Got one of these to do later this week. I’m confident I could have figured it out but after watching this video I no longer have to. Looks very straightforward. Thank you.
Ed, the only problems I ever had were 1) giving a hard enough pull on the tab to get the old one out 2) the old one has sometimes broken in half leaving the back half stuck in the hydro block. I used needle point pliers to retrieve the remains, often in bits. You just need to sure you have got it all out so have a good look with a pen light or equivalent. Good luck. Most come out easily enough.
I was amazed they chose a plastic that detereates for the old version of the flow adapter... great video to watch before the job, problably would have been fiddiling with it for ages to work out the new style of part !
Hi Geoffrey, I'm not a plumbing or Boiler engineer, but my plumber seemed flummoxed by my 4 year old Greenstar 38CDI. So much so I decided to diagnose the problem myself. (I have 40 years of troubleshooting experience in electro-mechanical and electronics). CH works fine, great flow, fast heat and spot on temperature control. DHW another story, Water runs hot for a few minutes then gets cold, then periodically gets luke-warm. I turned off the CH, by turning the control dial on the boiler to * (Antifrosting). Then I turned the DHW control to max and ran a hot tap. The boiler didn't fire up, no pump, no fan and no ignition. After a moment the boiler did start, but not immediately (Within 5 seconds it took a good minute) when presented with a DHW demand. I operated the ECO mode, and ran the hot tap once more, ice cold water and the periodic heating stopped. The periodic heating of hot water is preheat I believe, which maintains a small amount of water hot in the system to reduce transit time to the demand HW tap. This cycle is maintained by a thermocouple temperature signal and burner / fan modulation by the controller. All this tells me there is no demand generated to fire the boiler in DHW mode. The demand is generated by a small Flow turbine, which I believe in in series with cold water supply flow into the DHW side of the H/E. Since Preheat works and regulates correctly, I can assume the control system, DHW thermistor and diverter valve are all functioning correctly. (Diverter valve must be ok since the CH does not heat up when turned off and the hot tap is run) By my analysis of the symptoms, the fault lies with the Flow Turbine, either electrically or mechanically unserviceable, the, or the Turbine output signal not being processed by the control board? (So either the control board or the Flow Turbine sensor are U/S). I deduced all this with no test equipment, just the DHW Block schematic of the Boiler. Is my analysis path correct, are the components I suspect the most likely cause in your opinion? Because my Plumber wants to replace the Heat Exchanger. I expected him to call me this morning before he collects the H/E he ordered, but he hasn't.

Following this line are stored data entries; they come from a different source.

(* ===== verification/Effects.v ===== *)
(** * Effectful code and the interfaces between components

    A Go function that touches the outside world is a function of the world's
    state [W].  [IO W A] returns [None] where the Go code would panic or where a
    loop's bound is exhausted; the components prove that neither happens.  The
    interfaces are type classes: a clock ([time.Now], [time.Sleep]) and
    [I2CTransport] of [internal/transport/transport.go]; their laws are separate
    classes, which the components that need them assume and the components that
    implement them discharge. *)

From S2P Require Import Prelude Errors.

Open Scope Z_scope.

(** ** Time, in nanoseconds *)

Definition Second : Z := 1000000000.
Definition Millisecond : Z := 1000000.

Class Clock (W : Type) := {
  now : W -> Z;
  sleep : Z -> W -> W;
}.

(** [time.Sleep(d)] pauses for at least [d]. *)
Class ClockLaws (W : Type) `{Clock W} := {
  sleep_advances d w : 0 <= d -> now w + d <= now (sleep d w);
}.

(** ** The effect type *)

Definition IO (W A : Type) : Type := W -> option (result A * W).

Section Effects.
Context {W : Type}.

Definition io_ret {A} (a : A) : IO W A := fun w => Some (Ok a, w).
Definition io_fail {A} (e : goerror) : IO W A := fun w => Some (Err e, w).

(** [value, err := m(); if err != nil { return err }]. *)
Definition io_bind {A B} (m : IO W A) (f : A -> IO W B) : IO W B := fun w =>
  match m w with
  | Some (Ok a, w) => f a w
  | Some (Err e, w) => Some (Err e, w)
  | None => None
  end.

(** [value, err := m()], with the error kept. *)
Definition io_try {A} (m : IO W A) : IO W (result A) := fun w =>
  match m w with
  | Some (r, w) => Some (Ok r, w)
  | None => None
  end.

(** An effect that cannot fail. *)
Definition io_effect (f : W -> W) : IO W () := fun w => Some (Ok (), f w).
Definition io_read {A} (f : W -> A) : IO W A := fun w => Some (Ok (f w), w).

(** A Go operation that panics on [None]. *)
Definition io_must {A} (o : option A) : IO W A := fun w =>
  match o with Some a => Some (Ok a, w) | None => None end.
End Effects.

Notation "x <-- m ;; k" := (io_bind m (fun x => k))
  (at level 20, m at level 99, k at level 200) : go_scope.
Notation "m ;;; k" := (io_bind m (fun _ => k))
  (at level 100, k at level 200, right associativity) : go_scope.

(** ** The transport interface *)

Class I2CTransport (W : Type) := {
  Transaction : Z -> list Z -> Z -> W -> result (list Z) * W;
}.

(** A transaction takes time, never gives any back. *)
Class TransportLaws (W : Type) `{Clock W, I2CTransport W} := {
  transaction_clock a wr n w : now w <= now (snd (Transaction a wr n w));
}.

(** Its errors are not the service's own. *)
Class TransportErrors (W : Type) `{I2CTransport W} := {
  transaction_hw a wr n w : hardware (Transaction a wr n w).1;
}.

(** ** Facts about [IO] programs *)

Section Facts.
Context {W : Type}.

Context `{Clock W}.

(** [m] neither panics nor runs out of its loop bounds, and time does not go
    back while it runs. *)
Definition live {A} (m : IO W A) : Prop :=
  forall w, exists r w', m w = Some (r, w') /\ now w <= now w'.

(** Every successful result of [m] satisfies [P]. *)
Definition returns {A} (m : IO W A) (P : A -> Prop) : Prop :=
  forall w a w', m w = Some (Ok a, w') -> P a.

Lemma live_ret {A} (a : A) : live (io_ret a).
Proof. intros w. eexists _, _. split; [done|lia]. Qed.

Lemma live_fail {A} (e : goerror) : live (@io_fail W A e).
Proof. intros w. eexists _, _. split; [done|lia]. Qed.

Lemma live_read {A} (f : W -> A) : live (io_read f).
Proof. intros w. eexists _, _. split; [done|lia]. Qed.

Lemma live_must {A} (o : option A) : is_Some o -> live (@io_must W A o).
Proof. intros [a ->] w. eexists _, _. split; [done|lia]. Qed.

Lemma live_sleep `{!ClockLaws W} d : 0 <= d -> live (io_effect (sleep d)).
Proof. intros Hd w. eexists _, _. split; [done|]. pose proof (sleep_advances d w Hd). lia. Qed.

Lemma live_bind_returns {A B} (m : IO W A) (f : A -> IO W B) (P : A -> Prop) :
  live m -> returns m P -> (forall a, P a -> live (f a)) -> live (io_bind m f).
Proof.
  intros Hm HP Hf w. unfold io_bind. destruct (Hm w) as ([a|e] & w1 & Heq & Hle); rewrite Heq.
  - destruct (Hf a (HP _ _ _ Heq) w1) as (r & w2 & -> & ?). eexists _, _. split; [done|lia].
  - by eexists _, _.
Qed.

Lemma live_bind {A B} (m : IO W A) (f : A -> IO W B) :
  live m -> (forall a, live (f a)) -> live (io_bind m f).
Proof. intros Hm Hf. by apply (live_bind_returns m f (fun _ => True)). Qed.

Lemma live_try {A} (m : IO W A) : live m -> live (io_try m).
Proof. intros Hm w. unfold io_try. destruct (Hm w) as (r & w' & -> & ?). by eexists _, _. Qed.

Lemma live_if {A} (b : bool) (m k : IO W A) : live m -> live k -> live (if b then m else k).
Proof. by destruct b. Qed.

Lemma returns_bind {A B} (m : IO W A) (f : A -> IO W B) (P : B -> Prop) :
  (forall a, returns (f a) P) -> returns (io_bind m f) P.
Proof.
  intros Hf w b w'. unfold io_bind. destruct (m w) as [[[a|e] w1]|]; [|done..]. apply Hf.
Qed.

Lemma returns_bind_with {A B} (m : IO W A) (f : A -> IO W B) (P : A -> Prop) (Q : B -> Prop) :
  returns m P -> (forall a, P a -> returns (f a) Q) -> returns (io_bind m f) Q.
Proof.
  intros Hm Hf w b w'. unfold io_bind. destruct (m w) as [[[a|e] w1]|] eqn:Heq; [|done..].
  by apply Hf, (Hm _ _ _ Heq).
Qed.

Lemma returns_ret {A} (a : A) (P : A -> Prop) : P a -> returns (@io_ret W A a) P.
Proof. by intros Ha w a' w' [= <- _]. Qed.

Lemma returns_fail {A} e (P : A -> Prop) : returns (@io_fail W A e) P.
Proof. by intros w a' w' [=]. Qed.

Lemma returns_impl {A} (m : IO W A) (P Q : A -> Prop) :
  returns m P -> (forall a, P a -> Q a) -> returns m Q.
Proof. intros Hm HPQ w a w' Heq. eapply HPQ, Hm, Heq. Qed.

Lemma io_bind_ok {A B} (m : IO W A) (f : A -> IO W B) w a w' :
  m w = Some (Ok a, w') -> io_bind m f w = f a w'.
Proof. unfold io_bind. by intros ->. Qed.

Lemma io_bind_err {A B} (m : IO W A) (f : A -> IO W B) w e w' :
  m w = Some (Err e, w') -> io_bind m f w = Some (Err e, w').
Proof. unfold io_bind. by intros ->. Qed.

(** Every error of [m] satisfies [P]. *)
Definition raises {A} (m : IO W A) (P : goerror -> Prop) : Prop :=
  forall w e w', m w = Some (Err e, w') -> P e.

Lemma raises_ret {A} (a : A) P : raises (@io_ret W A a) P.
Proof. by intros w e w' [=]. Qed.

Lemma raises_fail {A} e (P : goerror -> Prop) : P e -> raises (@io_fail W A e) P.
Proof. by intros He w e' w' [= <- _]. Qed.

Lemma raises_read {A} (f : W -> A) P : raises (io_read f) P.
Proof. by intros w e w' [=]. Qed.

Lemma raises_effect (f : W -> W) P : raises (io_effect f) P.
Proof. by intros w e w' [=]. Qed.

Lemma raises_must {A} (o : option A) P : raises (@io_must W A o) P.
Proof. destruct o; by intros w e w' [=]. Qed.

Lemma raises_try {A} (m : IO W A) P : raises (io_try m) P.
Proof. intros w e w'. unfold io_try. by destruct (m w) as [[r w1]|]. Qed.

Lemma raises_bind_with {A B} (m : IO W A) (f : A -> IO W B) (P : A -> Prop) Q :
  returns m P -> raises m Q -> (forall a, P a -> raises (f a) Q) -> raises (io_bind m f) Q.
Proof.
  intros HP Hm Hf w e w'. unfold io_bind. destruct (m w) as [[[a|e1] w1]|] eqn:Heq; [| |done].
  - by apply Hf, (HP _ _ _ Heq).
  - intros [= <- <-]. by apply (Hm _ _ _ Heq).
Qed.

Lemma raises_bind {A B} (m : IO W A) (f : A -> IO W B) Q :
  raises m Q -> (forall a, raises (f a) Q) -> raises (io_bind m f) Q.
Proof. intros Hm Hf. by apply (raises_bind_with m f (fun _ => True)). Qed.

Lemma raises_if {A} (b : bool) (m k : IO W A) P : raises m P -> raises k P -> raises (if b then m else k) P.
Proof. by destruct b. Qed.

(** What [io_try] catches. *)
Lemma returns_try {A} (m : IO W A) (P : goerror -> Prop) :
  raises m P -> returns (io_try m) (fun r => match r with Ok _ => True | Err e => P e end).
Proof.
  intros Hm w r w'. unfold io_try. destruct (m w) as [[r1 w1]|] eqn:Heq; [|done].
  intros [= <- <-]. destruct r1; [done|]. by apply (Hm _ _ _ Heq).
Qed.

(** ** Total correctness

    [wp m Q w]: from [w], [m] ends without a panic, time does not go back, and
    the outcome satisfies [Q]. *)
Definition wp {A} (m : IO W A) (Q : result A -> W -> Prop) (w : W) : Prop :=
  exists r w', m w = Some (r, w') /\ now w <= now w' /\ Q r w'.

Lemma wp_mono {A} (m : IO W A) (P Q : result A -> W -> Prop) w :
  wp m P w -> (forall r w', P r w' -> Q r w') -> wp m Q w.
Proof. intros (r & w' & ? & ? & ?) HPQ. exists r, w'. auto. Qed.

Lemma wp_ret {A} (a : A) (Q : result A -> W -> Prop) w : Q (Ok a) w -> wp (io_ret a) Q w.
Proof. intros HQ. exists (Ok a), w. split; [done|]. split; [lia|done]. Qed.

Lemma wp_fail {A} e (Q : result A -> W -> Prop) w : Q (Err e) w -> wp (io_fail e) Q w.
Proof. intros HQ. exists (Err e), w. split; [done|]. split; [lia|done]. Qed.

Lemma wp_read {A} (f : W -> A) (Q : result A -> W -> Prop) w : Q (Ok (f w)) w -> wp (io_read f) Q w.
Proof. intros HQ. exists (Ok (f w)), w. split; [done|]. split; [lia|done]. Qed.

Lemma wp_effect (f : W -> W) (Q : result () -> W -> Prop) w :
  now w <= now (f w) -> Q (Ok ()) (f w) -> wp (io_effect f) Q w.
Proof. intros Hle HQ. by exists (Ok ()), (f w). Qed.

Lemma wp_bind {A B} (m : IO W A) (f : A -> IO W B) (Q : result B -> W -> Prop) w :
  wp m (fun r w' => match r with Ok a => wp (f a) Q w' | Err e => Q (Err e) w' end) w ->
  wp (io_bind m f) Q w.
Proof.
  intros ([a|e] & w1 & Heq & Hle & HQ).
  - destruct HQ as (r & w2 & Heq2 & ? & ?). exists r, w2.
    rewrite (io_bind_ok _ _ _ _ _ Heq). split; [done|]. split; [lia|done].
  - exists (Err e), w1. by rewrite (io_bind_err _ _ _ _ _ Heq).
Qed.

Lemma wp_try {A} (m : IO W A) (Q : result (result A) -> W -> Prop) w :
  wp m (fun r w' => Q (Ok r) w') w -> wp (io_try m) Q w.
Proof. intros (r & w1 & Heq & ? & ?). exists (Ok r), w1. unfold io_try. by rewrite Heq. Qed.

Lemma wp_live {A} (m : IO W A) : (forall w, wp m (fun _ _ => True) w) -> live m.
Proof. intros Hm w. destruct (Hm w) as (r & w' & ? & ? & _). by exists r, w'. Qed.
End Facts.

#[export] Hint Resolve live_ret live_fail live_read live_bind live_try live_if
  returns_bind returns_ret returns_fail
  raises_ret raises_fail raises_read raises_effect raises_must raises_try raises_bind raises_if : mfi.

Thanks for your advice on the phone earlier, Geoffrey - greatly appreciated. And top page! Brilliant selection of videos. I’m sure I’ll be leaning on them in the future. Cheers, Luke.
I havent chsnged the two part plastic filter thing that go inside the adapter in your video. Could that bd the problem? Does the boiler need some sort of bleeding for trapped air? Help plz
When the water starts dripping onto the motor it will jam in one position either hot water position or Central heating this is not a CD it’s a junior but they’re all the same you will find some boiler got a green shield across the motor to stop the water dripping onto it
The correct name for this component is " The Dissolving Flow Turbine Adaptor". The joke is the green diverter motor drip cover which WB put on instead of making the adaptor from better materials. Sometimes you can't make it up.